#### [Exercise materials]
►

Definition parse_server (root : table) (path : list str) : checked ServerConfig :=
  let? t := require_table root path (lit "server") in
  let? listen := require_string t path (lit "listen") in
  let? public_key := require_string t path (lit "public_key") in
  let? private_key_file := require_string t path (lit "private_key_file") in
  let? max_clients := optional_u32 t (lit "max_clients") in
  let max_clients := default 100 max_clients in
  if max_clients =? 0 then Err (out_of_range path (lit "max_clients"))
  else
    let? auth := parse_auth t (path ++ [lit "auth"]) in
    Ok (mkServer listen public_key private_key_file max_clients auth).

Definition parse_interface (v : Value) (path : list str) : checked InterfaceConfig :=
  let? t := require_value_table v path in
  let? name := require_string t path (lit "name") in
  if bool_decide (name = []) then Err (out_of_range path (lit "name"))
  else
    let? weight := optional_u32 t (lit "weight") in
    let weight := default 100 weight in
    if (weight =? 0) || (MAX_WEIGHT <? weight) then Err (out_of_range path (lit "weight"))
    else
      let? enabled := optional_bool t (lit "enabled") in
      Ok (mkInterface name weight (default true enabled)).

Fixpoint parse_interfaces (path : list str) (i : nat) (arr : list Value) : checked (list InterfaceConfig) :=
  match arr with
  | [] => Ok []
  | item :: arr =>
      let? x := parse_interface item (path ++ [lit "interfaces[" ++ show_uint (Z.of_nat i) ++ lit "]"]) in
      let? xs := parse_interfaces path (S i) arr in
      Ok (x :: xs)
  end.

◄

#### [Assignment]
In the answer, return exactly the lines from the line containing "Ok (mkInterface name" to the end of the records above, and no others.

#### [Solution to this problem]
      Ok (mkInterface name weight (default true enabled)).

Fixpoint parse_interfaces (path : list str) (i : nat) (arr : list Value) : checked (list InterfaceConfig) :=
  match arr with
  | [] => Ok []
  | item :: arr =>
      let? x := parse_interface item (path ++ [lit "interfaces[" ++ show_uint (Z.of_nat i) ++ lit "]"]) in
      let? xs := parse_interfaces path (S i) arr in
      Ok (x :: xs)
  end.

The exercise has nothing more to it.